The Federal Housing Finance Agency (FHFA) recently announced that it will expand its loan payment deferral program in order to help protect borrowers from financial hardship during the COVID-19 pandemic. This payment deferral program was created to offer assistance to those who have been adversely affected by the coronavirus crisis, and are struggling to make their monthly mortgage payments.

Through the expanded relief options, homeowners that are financially affected by COVID-19 can elect one of two options: Loans can be deferred up to a maximum of 12-months, with interest capitalized into the loan balance at the end of deferral period; or, loans can be modified with up to 120-months of a fixed, interest-only payment with principal forgiveness. To qualify, borrowers must provide documentation of some form at least financial hardship relating to COVID-19.

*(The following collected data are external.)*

(** ** Extended partitions *)

(** Because sector 0 is read again for the table of an extended partition, a
    table that begins with an extended partition not near the end of the
    device is scanned for ever. *)
Lemma extended_diverges malloc s b blk pt e es : (forall s, malloc s <> NULL) -> wf s -> blocks s !! b = Some blk ->
  contents b s !! 0 = Some pt -> signature pt = 0xaa55 -> partitions pt = e :: es -> used e = true -> is_extended (type e) = true ->
  offset e < Block.size blk -> u32 (offset e + offset e) < Block.size blk ->
  forall fuel, partition_scan malloc fuel b s = Err EFuel.
Proof.
  intros Hm Hw Hb Hc Hsig Hp Hu Hx H1 H2 fuel.
  enough (forall s sector primary nr, wf s -> view s !! b = Some (Block.type blk, Block.size blk, ops blk) -> contents b s !! 0 = Some pt ->
    (sector = 0 \/ primary = offset e /\ (sector = offset e \/ sector = u32 (offset e + offset e))) -> read_partition_table malloc fuel b sector primary nr s = Err EFuel) as H.
  { unfold partition_scan, bind. rewrite (H s 0 0 0); [done|done|by apply view_blocks|done|by left]. }
  clear s Hw Hb Hc. induction fuel as [|fuel IH]; intros s sector primary nr Hw Hv Hc Hs; [done|]. cbn [read_partition_table].
  pose proof (proj1 (contents_dom _ _ _ _ _ 0 Hw Hv) ltac:(eauto)) as Hz. destruct (view_lookup _ _ _ _ _ Hv) as (nm&rc&wc&Hb).
  rewrite (bind_ok _ _ _ (Block.size blk) s) by (unfold block_size, bind, deref; by rewrite Hb).
  rewrite (proj2 (Z.leb_gt _ _)) by (destruct Hs as [->|[_ [->| ->]]]; lia). rewrite (bind_ok _ _ _ (malloc s) s) by done. rewrite (proj2 (Z.eqb_neq _ _) (Hm s)).
  pose proof (block_read_eq _ _ _ _ _ _ _ Hw Hv Hc) as Hr. apply wp_ok in Hr as (r&s1&Er&->&Hs1). rewrite (bind_ok _ _ _ _ _ Er), Hsig. cbn [Z.eqb negb Pos.eqb].
  pose proof (wf_same _ _ Hs1 Hw) as Hw1. destruct Hs1 as (Ev&Ea&_). rewrite Hp. cbn [entries_loop]. unfold used in Hu. apply negb_true_iff in Hu. rewrite Hu, Hx. unfold bind.
  assert (contents b s1 !! 0 = Some pt) as Hc1 by (unfold contents, depth; by rewrite Ev, Ea). rewrite <- Ev in Hv.
  destruct (Z.eqb_spec sector 0) as [->|Hne].
  - by rewrite IH by auto.
  - destruct Hs as [?|[-> Hs]]; [done|]. by rewrite IH by auto.
Qed.

(** Such a table, on a device of eight sectors. *)
Lemma extended_scan_loops fuel : partition_scan ex_malloc fuel 1 (ex_state (ex_table (ex_entry 0x05 2 6) (replicate 16 0))) = Err EFuel.
Proof.
  set (pt := ex_table _ _).
  apply (extended_diverges ex_malloc (ex_state pt) 1 (Blk (Stdio.chars "hda") BLOCK_RAW 8 (Disk (ex_disk pt)) 0 0) pt (Entry 5 2 6) (replicate 3 (Entry 0 0 0))); try done.
  - intros s. apply ex_malloc_ok.
  - apply ex_state_wf. apply (bool_decide_unpack _). vm_compute. exact I.
Qed.
End Partition.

The FHFA emphasized that the payment relief options are optional, and all borrowers’ payment plans will be able to be modified or deferred, as long as they meet the eligibility criteria. All borrowers will also retain their current loan incentives, such as Principal Reduction Modification or Home Affordable Modification Program incentives, as well as all existing protections provided under the Servicemembers’ Civil Relief Act, Fair Credit Reporting Act, and state and federal laws related to loss mitigation.

The payment deferral available through the FHFA’s program is expected to provide much needed financial relief for many homeowners that have been significantly impacted by the COVID-19 pandemic. The program will also preserve their current mortgage terms, including interest rate and other conditions, while providing flexibility to help them stay in their homes.